How Amazon Scrambled To Fix Prime Day Glitches (cnbc.com)

Amazon's Prime Day shopping event last week was riddled with glitches. Roughly 15 minutes into the sale, the landing page stopped working. Some users saw an error page featuring the "dogs of Amazon" and were never able to enter the site; others got caught in a loop of pages urging them to "Shop all deals." According to internal documents obtained by CNBC, it appears that Amazon failed to secure enough servers to handle the traffic surge, causing it to launch a scaled-down backup front page and temporarily kill off all international traffic. From the report: The e-commerce giant also had to add servers manually to meet the traffic demand, indicating its auto-scaling feature may have failed to work properly leading up to the crash, according to external experts who reviewed the documents. "Currently out of capacity for scaling," one of the updates said about the status of Amazon's servers, roughly an hour after Prime Day's launch. "Looking at scavenging hardware." A breakdown in an internal system called Sable, which Amazon uses to provide computation and storage services to its retail and digital businesses, caused a series of glitches across other services that depend on it, including Prime, authentication and video playback, the documents show.

Amazon chose not to shut off its site. Instead, it manually added servers so it could improve the site performance gradually, according to the documents. One person wrote in a status update that he was adding 50 to 150 "hosts," or virtual servers, because of the extra traffic. Caesar says the root cause of the problem may have to do with a failure in Amazon's auto-scaling feature, which automatically detects traffic fluctuations and adjusts server capacity accordingly. The fact that Amazon cut off international traffic first, rather than increase the number of servers immediately, and added server power manually instead of automatically, is an indication of a breakdown in auto-scaling, a critical component when dealing with unexpected traffic spikes, he said.

2 of 69 comments (clear)

  1. Re:The whole point of "prime day" by Anonymous Coward · · Score: 2, Informative

    That is rarely the case.

    I have never seen Amazon or specifically Ec2 to be an organization of blame. The reality is they ask people to go mind numbingly fast a lot of the time and shit happens. There are a number of things people do to try to curtail failure, but it's pretty much by the pants most days. This is the reason there is a reflection on failure and what could have been done better. Consistently fail as an organization and higher ups start asking what you are doing as an org to solve your problems. The company as a whole? If multiple organizations have the same failure then it's usually some systemic fault and something needs to be spun up to solve this problem for the organization.

    The problems that were nightmares 5 years ago are hardly cause for concern these days. At least, so I'm told, based on very specific conversations regarding such things.

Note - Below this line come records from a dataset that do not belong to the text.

Lemma hex8_ok z :
  String.length (Net.hex8 z) = 2%nat /\ no_space (Net.hex8 z) = true /\ Str.contains_byte (Net.hex8 z) "/" = false.
Proof.
  assert (forall k, 0 <= Z.land k 15 < 16) as Hk
    by (intros k; change 15 with (Z.ones 4); rewrite Z.land_ones by done; by apply Z.mod_pos_bound).
  unfold Net.hex8. destruct (hex_digit_ok _ (Hk (Z.shiftr z 4))) as [H1 H2], (hex_digit_ok _ (Hk z)) as [H3 H4].
  simpl. rewrite H1, H2, H3, H4. done.
Qed.

Lemma length_str_app (s t : string) : String.length (s +:+ t) = (String.length s + String.length t)%nat.
Proof. induction s as [|a s IH]; [done|]. rewrite str_app_cons. simpl. by rewrite IH. Qed.

(** C24: what VPP and the kernel are given for a bridge without an identifier of
    its own fits what they take, for every name: the bridge domain is between 1
    and 16000000, so it is not the domain 0 of VPP and fits its 24 bits, and the
    name of the responder's tap is a name of thirteen bytes that the kernel takes. *)
Theorem derived_names_fit (name : string) :
  1 <= AutoBdID name <= 16000000 /\ AutoBdID name < 2^24 /\
  String.length (NDPTapName name) = 13%nat /\ interface_name (NDPTapName name) = true.
Proof.
  pose proof (fnv32a_range name) as Hf. unfold AutoBdID, uint32.
  pose proof (Z.mod_pos_bound (fnv32a name) 16000000) as Hm.
  rewrite (Z.mod_small (fnv32a name mod 16000000 + 1)) by lia.
  split; [lia|]. split; [lia|].
  assert (String.length (NDPTapName name) = 13%nat) as Hlen.
  { unfold NDPTapName, hex32. rewrite !length_str_app.
    by rewrite !(proj1 (hex8_ok _)). }
  split; [done|]. unfold interface_name. rewrite Hlen. unfold is_word.
  unfold NDPTapName, hex32. rewrite !no_space_app, !contains_byte_app.
  rewrite !(proj1 (proj2 (hex8_ok _))), !(proj2 (proj2 (hex8_ok _))). done.
Qed.

(** ** What is withdrawn *)

(** The types of the devices that netcfg records. *)
Definition device_types : list string :=
  ["af-packet"; "avf"; "bond"; "bridge"; "dpdk"; "loopback"; "ndp-tap"; "vlan"; "vxlan"].

(** Whether a device of one type can be built on, or be a member of, one of the other. *)
Definition built_on (typ other : string) : bool :=
  (Str.eqb typ "vlan" && existsb (Str.eqb other) ["bond"; "loopback"; "af-packet"; "dpdk"; "avf"]) ||
  (Str.eqb typ "bond" && existsb (Str.eqb other) ["af-packet"; "dpdk"; "avf"]) ||
  (Str.eqb other "bridge" && negb (Str.eqb typ "bridge")).

(** The devices of the old state that the new one has not, each once, none before
    one that can be built on it. *)
Definition withdrawn (prev desired : VppState) (l : list (string * DevInfo)) : Prop :=
  NoDup l.*1 /\
  (forall name info, (name, info) ∈ l <->
     gm_get (VppState_Devices prev) name = Some info /\ gm_get (VppState_Devices desired) name = None /\
     DevInfo_Type info ∈ device_types) /\
  StronglySorted (fun x y => built_on (DevInfo_Type y.2) (DevInfo_Type x.2) = false) l.

Lemma reap_order_types typ : typ ∈ reap_order <-> typ ∈ device_types.
Proof. unfold reap_order, device_types. set_solver. Qed.

(** Lists of elements that have the same key, one after the other. *)
Lemma sorted_concat {A} (key : A -> string) (R : string -> string -> Prop) (f : string -> list A) keys :
  StronglySorted R keys -> (forall k x, k ∈ keys -> x ∈ f k -> key x = k) -> (forall k, k ∈ keys -> R k k) ->
  StronglySorted (fun x y => R (key x) (key y)) (concat (f <$> keys)).
Proof.
  intros Hs. induction Hs as [|k keys Hs IH Hk]; intros Hf Hr; [constructor|]. simpl.
  rewrite Forall_forall in Hk. apply StronglySorted_app_2.
  - intros x y Hx (k' & Hk' & Hy)%elem_of_concat_fmap.
    rewrite (Hf k x), (Hf k' y); [by apply Hk|by right|done|left|done].
  - assert (forall l, (forall x, x ∈ l -> key x = k) -> StronglySorted (fun x y => R (key x) (key y)) l) as Hl.
    { induction l as [|x l IHl]; intros Hx; [constructor|]. constructor.
      - apply IHl. intros y Hy. apply Hx. by right.
      - apply Forall_forall. intros y Hy. rewrite (Hx x), (Hx y); [apply Hr; left|by right|left]. }
    apply Hl. intros x Hx. apply (Hf k); [left|done].
  - apply IH; intros k'; [intros x Hk'; apply Hf; by right|intros Hk'; apply Hr; by right].
Qed.

(** Methods with the same runs. *)
Definition ap_same {A} (p q : ap A) : Prop := forall a, p a ≃ q a.

Lemma ap_each_app {A} (l1 l2 : list A) body : ap_same (ap_each (l1 ++ l2) body) (ap_each l1 body ;; ap_each l2 body).
Proof.
  induction l1 as [|x l1 IH]; intros a; [done|]. simpl. unfold mbind, ap_mbind. rewrite bind_assoc.
  apply bind_same_runs; [|done]. intros [[] a']. apply IH.
Qed.

Lemma ap_each_concat {A} (ls : list (list A)) body :
  ap_same (ap_each ls (fun l => ap_each l body)) (ap_each (concat ls) body).
Proof.
  induction ls as [|l ls IH]; intros a; [done|]. simpl. rewrite (ap_each_app l (concat ls) body a).
  apply bind_same_runs; [|done]. intros [[] a']. apply IH.
Qed.

Lemma ap_each_ext {A} (l : list A) body body' :
  (forall x, x ∈ l -> ap_same (body x) (body' x)) -> ap_same (ap_each l body) (ap_each l body').
Proof.
  induction l as [|x l IH]; intros Hb a; [done|]. simpl. apply bind_same_runs; [|apply Hb; left].
  intros [[] a']. apply IH. intros y Hy. apply Hb. by right.
Qed.

Lemma ap_each_filter {A} (P : A -> Prop) `{!forall x, Decision (P x)} (l : list A) body :
  ap_same (ap_each l (fun x => if decide (P x) then body x else mret tt)) (ap_each (filter P l) body).
Proof.
  induction l as [|x l IH]; intros a; [done|]. rewrite filter_cons. simpl. destruct (decide (P x)).
  - simpl. apply bind_same_runs; [|done]. intros [[] a']. apply IH.
  - apply IH.
Qed.

Section reap.
Context `{VppLibs} `{RangeOrder} `{SliceSort}.

(** The entries of a type. *)
Definition orphans_of (prev desired : VppState) (typ : string) : list (string * DevInfo) :=
  filter (fun e => gm_get (VppState_Devices desired) e.1 = None /\ DevInfo_Type e.2 = typ)
    (gm_range 462 (VppState_Devices prev)).

Lemma reap_each prev desired :
  ap_same (reapVPPOrphans prev desired)
    (ap_each (concat (orphans_of prev desired <$> reap_order)) (fun '(name, info) => ap_ignore (Delete name info))).
Proof.
  intros a. rewrite <-(ap_each_concat _ _ a). unfold reapVPPOrphans.
  assert (forall (l : list string) (g : string -> list (string * DevInfo)) body, ap_same (ap_each l (fun t => ap_each (g t) body)) (ap_each (g <$> l) (fun l => ap_each l body)))
    as Hmap by (intros l g body; induction l as [|t l IH]; intros a'; [done|]; simpl;
                apply bind_same_runs; [intros [[] ?]; apply IH|done]).
  rewrite <-(Hmap reap_order (orphans_of prev desired) _ a).
  apply ap_each_ext. intros typ _ a1. unfold orphans_of. rewrite <-(ap_each_filter _ _ _ a1).
  apply ap_each_ext. intros [name info] _ a2. simpl.
  destruct (gm_get (VppState_Devices desired) name) as [i|].
  - by rewrite decide_False by by intros [? _].
  - unfold Str.eqb. destruct (String.eqb_spec (DevInfo_Type info) typ) as [Ht|Ht]; simpl.
    + by rewrite decide_True.
    + by rewrite decide_False by by intros [_ ?].
Qed.

Lemma NoDup_orphans_of prev desired typ : NoDup (orphans_of prev desired typ).*1.
Proof.
  unfold orphans_of. eapply sublist_NoDup; [apply (NoDup_fst_range 462 (gm_map (VppState_Devices prev)))|].
  apply fmap_sublist, sublist_filter.
Qed.

(** *** What VPP has *)

(** What kind an interface of VPP is, with what a deletion names it by other than
    its index. *)
Inductive vkind :=
| KLoopback | KBond | KSubif | KTap | KOther
| KAfPacket (hostIf : string)
| KTunnel (src dst : VAddress) (port vni : Z).

#[local] Instance VAddress_eq_dec : EqDecision VAddress.
Proof. solve_decision. Defined.
#[local] Instance vkind_eq_dec : EqDecision vkind.
Proof. solve_decision. Defined.

(** The interfaces, each with its kind and its tag, and the bridge domains. *)
Record VppTable := MkVppTable { vifaces : gmap ifindex (vkind * string); vdomains : gset Z }.

(** What a message deletes. *)
Definition deletes {X} (m : vpp X) (i : ifindex) (k : vkind) : bool :=
  match m with
  | DeleteLoopback j => bool_decide (i = j /\ k = KLoopback)
  | BondDelete j => bool_decide (i = j /\ k = KBond)
  | DeleteSubif j => bool_decide (i = j /\ k = KSubif)
  | TapDeleteV2 j => bool_decide (i = j /\ k = KTap)
  | AfPacketDelete hostIf => bool_decide (k = KAfPacket hostIf)
  | VxlanAddDelTunnelV3 false _ src dst port vni => bool_decide (k = KTunnel src dst port vni)
  | _ => false
  end.

Definition deletes_domain {X} (m : vpp X) (bd : Z) : bool :=
  match m with BridgeDomainAddDel false bd' _ _ _ _ => bool_decide (bd = bd') | _ => false end.

Definition without {X} (m : vpp X) (V : VppTable) : VppTable :=
  MkVppTable (filter (fun e => deletes m e.1 e.2.1 = false) (vifaces V))
    (filter (fun bd => deletes_domain m bd = false) (vdomains V)).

    Capacity in a system that doesn't autoscale like ec2 services is going to be a sore spot. I'm sure someone was digging into the couch cushions or trading servers for emergency capacity. In fairness, six hours is fairly good because you have to consider... time to identify issue, time to identify bottle neck, time to locate new capacity if not available (there be constraints on type) and then provisioning/deployment time. Six hours with some horse trading seems about right and that assumes their services automatically make use of expanded pools. Retail was fairly flexible before I left. I hope they didn't introduce some new bug.

    Then again... they could have just introduce one singular autoscaling failure and it took that much time to patch and deploy a fix.

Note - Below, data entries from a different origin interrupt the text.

Lemma elem_of_prefixes t l :
  t ∈ prefixes l <-> exists c a, c ∈ l /\ ParseAddr c = Ok a /\ prefix_text a = t.
Proof.
  unfold prefixes. rewrite elem_of_list_to_set, list_elem_of_omap. split.
  - intros (c & Hc & Hp). destruct (ParseAddr c) as [a|e] eqn:E; [|done]. naive_solver.
  - intros (c & a & Hc & Ha & <-). exists c. by rewrite Ha.
Qed.
End prefixes.

(** ** The kernel *)

Section kernel.
Context `{Libs} `{RangeOrder}.
(** The handle of the namespace, its links, and which addresses of a link exclude
    each other: an IPv6 address can be there with one length only. *)
Context (h : handle) (links : gmap string Z) (conflict : string -> string -> bool).

(** A kernel in which no link comes or goes and that fails only where it must:
    an address is added unless it, or one that it excludes, is there; it is
    deleted alone (promote_secondaries), if it is there. *)
Definition kernel_pre {X} (e : sys X) : Prop :=
  match e with
  | LinkByName (Some h') _ | LinkSetUp h' _ | LinkSetMTU h' _ _ | LinkSetHardwareAddr h' _ _
  | AddrAdd h' _ _ | AddrDel h' _ _ | RouteAdd h' _ | RouteReplace h' _ => h' = h
  | AddrList h' _ family => h' = h /\ family = FAMILY_ALL
  | _ => False
  end.

Definition excluded (K : addresses) (i : Z) (t : string) : Prop :=
  exists t', t' ∈ on K i /\ (t' = t \/ conflict t' t = true).

Definition kernel_post {X} (e : sys X) (K : addresses) : X -> addresses -> Prop :=
  match e in sys X return X -> addresses -> Prop with
  | LinkByName _ name => fun r K' => K' = K /\
      match links !! name with
      | Some i => exists l, r = Ok l /\ Link_Index l = i
      | None => exists e, r = Err e
      end
  | AddrList _ l _ => fun r K' => K' = K /\
      exists as_, r = Ok as_ /\ list_to_set (prefix_text <$> as_) = on K (Link_Index l)
  | AddrAdd _ l a => fun r K' =>
      (excluded K (Link_Index l) (prefix_text a) /\ (exists e, r = Some e) /\ K' = K) \/
      (~ excluded K (Link_Index l) (prefix_text a) /\ r = None /\
       K' = <[Link_Index l := {[prefix_text a]} ∪ on K (Link_Index l)]> K)
  | AddrDel _ l a => fun r K' =>
      ((prefix_text a ∉ on K (Link_Index l)) /\ (exists e, r = Some e) /\ K' = K) \/
      ((prefix_text a ∈ on K (Link_Index l)) /\ r = None /\
       K' = <[Link_Index l := on K (Link_Index l) ∖ {[prefix_text a]}]> K)
  | _ => fun _ K' => K' = K
  end.

Definition kernel_spec : spec sys addresses :=
  Spec (fun X e _ => kernel_pre e) (fun X e K x K' => kernel_post e K x K') False.

(** One link's addresses change to [T], the others' do not. *)
Definition changes (K K' : addresses) (i : Z) (T : gset string) : Prop :=
  on K' i = T /\ forall j, j <> i -> on K' j = on K j.

Lemma on_insert K i T j : on (<[i := T]> K) j = if decide (i = j) then T else on K j.
Proof. unfold on. by rewrite lookup_insert; destruct decide. Qed.

Lemma changes_insert K i T : changes K (<[i := T]> K) i T.
Proof.
  split; [|intros j Hj]; rewrite on_insert; by destruct decide.
Qed.

Lemma changes_id K i : changes K K i (on K i).
Proof. done. Qed.


(** ** Deleting addresses *)

Context (m : NetlinkManager) (Hm : mgr_handle m = h).

Lemma wp_the_link name K (Q : res Link -> addresses -> Prop) :
  (forall l, links !! name = Some (Link_Index l) -> Q (Ok l) K) ->
  (forall e, links !! name = None -> Q (Err e) K) ->
  wp kernel_spec (link_by_name m name) K Q.
Proof.
  intros HOk HErr. apply wp_call; [done|]. intros r ? [-> Hr].
  destruct (links !! name) as [i|]; destruct Hr as [x Hr]; [destruct Hr as [-> <-]|subst]; auto.
Qed.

    The worst thing you can do in a crisis is react and make a change without fully assessing the change. Evil begets evil... so to speak.

  2. Re:not enough servers? by Fnkmaster · · Score: 5, Informative

    This has nothing to do with AWS auto-scaling. The system that had issues doesn't run in public AWS. I can't say more than that unfortunately, but some random professor speculating based on leaked posts without any knowledge of the actual systems involved is a terrible source of information.

    Source: I work at Amazon.